## Data
(* ===== verification/ReadCache.v ===== *)
(** * Verified reads (crates/runtime-core/src/verified_read_cache.rs)

    Files of an overlay are read through a cache that keeps, for a few files,
    the digests of their chunks and, for a few chunks, their bytes. A chunk is
    kept only if its SHA-256 digest is the one its file has for it. The digest
    function, of the crate sha2, is the parameter [sha256]. *)

From S2P Require Import Prelude IoBuffer.

Definition CHUNK_BYTES : Z := 1048576.
Definition MAX_TABLE_BYTES : Z := 8388608.
Definition MAX_FILES : Z := 64.
Definition MAX_CHUNKS : Z := 4.

Abbreviation Hash := (list Z).

Record VerifiedFile : Type := mkVerified { v_key : Z; v_digest : Hash; v_size : Z; v_chunks : IoBuffer Hash }.
Record CachedChunk : Type := mkCached { c_key : Z; c_chunk : Z; c_bytes : IoBuffer Z }.
Record VerifiedReadCache : Type := mkCache { files : IoBuffer VerifiedFile; chunks : IoBuffer CachedChunk }.

Section Cache.
Variable sha256 : list Z -> Hash.
Variable size_of_file size_of_chunk : Z.   (** [size_of] of the two records *)

Definition new_cache : VerifiedReadCache := mkCache new new.

Definition retain {A} (p : A -> bool) (b : IoBuffer A) : IoBuffer A := mkIoBuffer (List.filter p (values b)) (capacity b).
Definition remove {A} (i : nat) (b : IoBuffer A) : IoBuffer A := mkIoBuffer (remove_at i (values b)) (capacity b).

(** The sum of [capacity * 32], an overflow of which would panic. *)
Definition table_bytes (c : VerifiedReadCache) : option Z :=
  fold_left (fun acc f =>
    match acc, checked_mul usize_max (capacity (v_chunks f)) 32 with
    | Some a, Some b => checked_add usize_max a b
    | _, _ => None
    end) (values (files c)) (Some 0).

Definition invalidate (key : Z) (c : VerifiedReadCache) : VerifiedReadCache :=
  mkCache (retain (fun f => negb (v_key f =? key)) (files c)) (retain (fun e => negb (c_key e =? key)) (chunks c)).

Definition retain_file (key : option Z) (c : VerifiedReadCache) : VerifiedReadCache :=
  mkCache (retain (fun f => bool_decide (Some (v_key f) = key)) (files c)) (clear (chunks c)).

Definition div_ceil (n d : Z) : Z := (n + d - 1) / d.

(** [self.files.len() >= MAX_FILES || self.table_bytes() + needed > MAX_TABLE_BYTES]. *)
Definition over_budget (needed : Z) (c : VerifiedReadCache) : option bool :=
  if MAX_FILES <=? len (files c) then Some true
  else match table_bytes c with
  | None => None
  | Some used => option_map (fun total => MAX_TABLE_BYTES <? total) (checked_add usize_max used needed)
  end.

(** The oldest files go until there is room for [needed] bytes of digests. The
    loop takes one file each time round. *)
Fixpoint make_room (fuel : nat) (needed : Z) : op VerifiedReadCache unit :=
  match fuel with
  | O => op_panic
  | S fuel => fun c =>
      match over_budget needed c with
      | None => None
      | Some false => Some (c, Ok tt)
      | Some true =>
          match values (files c) with
          | [] => Some (c, Err EIO)
          | f :: _ => make_room fuel needed (invalidate (v_key f) c)
          end
      end
  end.
Definition make_room_for (needed : Z) : op VerifiedReadCache unit := fun c => make_room (S (length (values (files c)))) needed c.

(** What the allocator answers changes as memory is given back: attempt [k]
    meets [mem k]. *)
Fixpoint allocate_hashes (fuel k : nat) (mem : nat -> Memory) (count : Z) : op VerifiedReadCache (option (IoBuffer Hash)) :=
  match fuel with
  | O => op_panic
  | S fuel => fun c =>
      match allocate_io 32 (mem k) count with
      | Ok hashes => Some (c, Ok (Some hashes))
      | Err ENOMEM =>
          match values (files c) with
          | [] => Some (c, Ok None)
          | f :: _ => allocate_hashes fuel (S k) mem count (invalidate (v_key f) c)
          end
      | Err e => Some (c, Err e)
      end
  end.

Definition prepare (mem : nat -> Memory) (key size : Z) : op VerifiedReadCache (option (IoBuffer Hash)) :=
  do! _ <- op_modify (invalidate key);
  let count := div_ceil size CHUNK_BYTES in
  if MAX_TABLE_BYTES / 32 <? count then op_ret None
  else
    do! _ <- make_room_for (count * 32);
    fun c => allocate_hashes (S (length (values (files c)))) 0 mem count c.

Definition another_file (key : Z) (f : VerifiedFile) : bool := negb (v_key f =? key).

Fixpoint allocate_chunk_loop (fuel k : nat) (mem : nat -> Memory) (key length : Z) : op VerifiedReadCache (IoBuffer Z) :=
  match fuel with
  | O => op_panic
  | S fuel => fun c =>
      match allocate_io 1 (mem k) length with
      | Ok bytes =>
          match resize length 0 bytes with
          | Some (b, _) => Some (c, Ok b)
          | None => None
          end
      | Err e =>
          if negb (bool_decide (e = ENOMEM)) then Some (c, Err e)
          else match values (chunks c) with
          | _ :: _ => allocate_chunk_loop fuel (S k) mem key length (mkCache (files c) (remove 0 (chunks c)))
          | [] =>
              match List.find (another_file key) (values (files c)) with
              | Some victim => allocate_chunk_loop fuel (S k) mem key length (invalidate (v_key victim) c)
              | None => Some (c, Err e)
              end
          end
      end
  end.
Definition allocate_chunk (mem : nat -> Memory) (key n : Z) : op VerifiedReadCache (IoBuffer Z) := fun c =>
  if CHUNK_BYTES <? n then Some (c, Err EINVAL)
  else allocate_chunk_loop (S (length (values (chunks c)) + length (values (files c)))) 0 mem key n c.

Definition on_files {A} (m : op (IoBuffer VerifiedFile) A) : op VerifiedReadCache A := fun c =>
  match m (files c) with Some (b, r) => Some (mkCache b (chunks c), r) | None => None end.
Definition on_chunks {A} (m : op (IoBuffer CachedChunk) A) : op VerifiedReadCache A := fun c =>
  match m (chunks c) with Some (b, r) => Some (mkCache (files c) b, r) | None => None end.

(** A table that has no memory yet gets all it will ever need. *)
Definition first_allocation {A} (size : Z) (mem : Memory) (n : Z) : op (IoBuffer A) unit := fun b =>
  if capacity b =? 0 then
    match allocate_io size mem n with Ok b' => Some (b', Ok tt) | Err e => Some (b, Err e) end
  else Some (b, Ok tt).

Definition install (mem : Memory) (key : Z) (digest : Hash) (size : Z) (hashes : IoBuffer Hash) : op VerifiedReadCache unit :=
  if negb (len hashes =? div_ceil size CHUNK_BYTES) || (MAX_TABLE_BYTES / 32 <? capacity hashes) then op_err EINVAL
  else
    do! _ <- op_modify (invalidate key);
    do! _ <- make_room_for (capacity hashes * 32);
    do! _ <- on_files (first_allocation size_of_file mem MAX_FILES);
    on_files (push (mkVerified key digest size hashes)).

Definition same_file (key : Z) (digest : Hash) (size : Z) (f : VerifiedFile) : bool :=
  (v_key f =? key) && bool_decide (v_digest f = digest) && (v_size f =? size).

(** The file that is asked for becomes the youngest. *)
Definition chunk_digest (key : Z) (digest : Hash) (size chunk : Z) : op VerifiedReadCache (option Hash) := fun c =>
  match position (same_file key digest size) (values (files c)) with
  | None => Some (c, Ok None)
  | Some index =>
      match values (files c) !! index with
      | None => None
      | Some f =>
          match values (v_chunks f) !! Z.to_nat chunk with
          | None => Some (c, Ok None)
          | Some result =>
              (do! _ <- on_files (op_modify (remove index));
               do! _ <- on_files (push f);
               op_ret (Some result)) c
          end
      end
  end.

Definition same_chunk (key chunk : Z) (e : CachedChunk) : bool := (c_key e =? key) && (c_chunk e =? chunk).

(** The target after the call, and how many bytes of it were set. *)
Definition copy_at (key : Z) (digest : Hash) (size offset : Z) (target : list Z) : op VerifiedReadCache (list Z * option Z) :=
  let chunk := offset / CHUNK_BYTES in
  if usize_max <? chunk then op_ret (target, None)
  else
    do! found <- chunk_digest key digest size chunk;
    match found with
    | None => op_ret (target, None)
    | Some _ => fun c =>
        match position (same_chunk key chunk) (values (chunks c)) with
        | None => Some (c, Ok (target, None))
        | Some index =>
            match values (chunks c) !! index with
            | None => None
            | Some page =>
                let c1 := mkCache (files c) (remove index (chunks c)) in
                let start := offset mod CHUNK_BYTES in
                match checked_sub (len (c_bytes page)) start with
                | None => Some (c1, Ok (target, None))
                | Some rest =>
                    let count := Z.min (lenZ target) rest in
                    (do! _ <- on_chunks (push page);
                     op_ret (take (Z.to_nat count) (drop (Z.to_nat start) (values (c_bytes page))) ++ drop (Z.to_nat count) target,
                             Some count)) c1
                end
            end
        end
    end.

(** The least recently used chunk makes place for a new one. *)
Definition drop_oldest (b : IoBuffer CachedChunk) : IoBuffer CachedChunk :=
  if len b =? MAX_CHUNKS then remove 0 b else b.

Definition install_chunk (mem : Memory) (key : Z) (digest : Hash) (size chunk : Z) (bytes : IoBuffer Z) : op VerifiedReadCache unit :=
  do! found <- chunk_digest key digest size chunk;
  do! expected <- op_lift (ok_or found EIO);
  do! start <- op_lift (ok_or (checked_mul u64_max chunk CHUNK_BYTES) EIO);
  do! rest <- op_lift (ok_or (checked_sub size start) EIO);
  let length := Z.min rest CHUNK_BYTES in
  if negb (len bytes =? length) || (CHUNK_BYTES <? capacity bytes) || negb (bool_decide (sha256 (values bytes) = expected)) then
    do! _ <- op_modify (invalidate key);
    op_err EIO
  else
    do! _ <- on_chunks (op_modify (fun b => drop_oldest (retain (fun e => negb (same_chunk key chunk e)) b)));
    do! _ <- on_chunks (first_allocation size_of_chunk mem MAX_CHUNKS);
    on_chunks (push (mkCached key chunk bytes)).
End Cache.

## Work request
Reproduce word for word the material above, beginning with the line that contains "meets [mem k]. *)" and ending with the line that contains "Err ENOMEM =>".

## Solved problem
    meets [mem k]. *)
Fixpoint allocate_hashes (fuel k : nat) (mem : nat -> Memory) (count : Z) : op VerifiedReadCache (option (IoBuffer Hash)) :=
  match fuel with
  | O => op_panic
  | S fuel => fun c =>
      match allocate_io 32 (mem k) count with
      | Ok hashes => Some (c, Ok (Some hashes))
      | Err ENOMEM =>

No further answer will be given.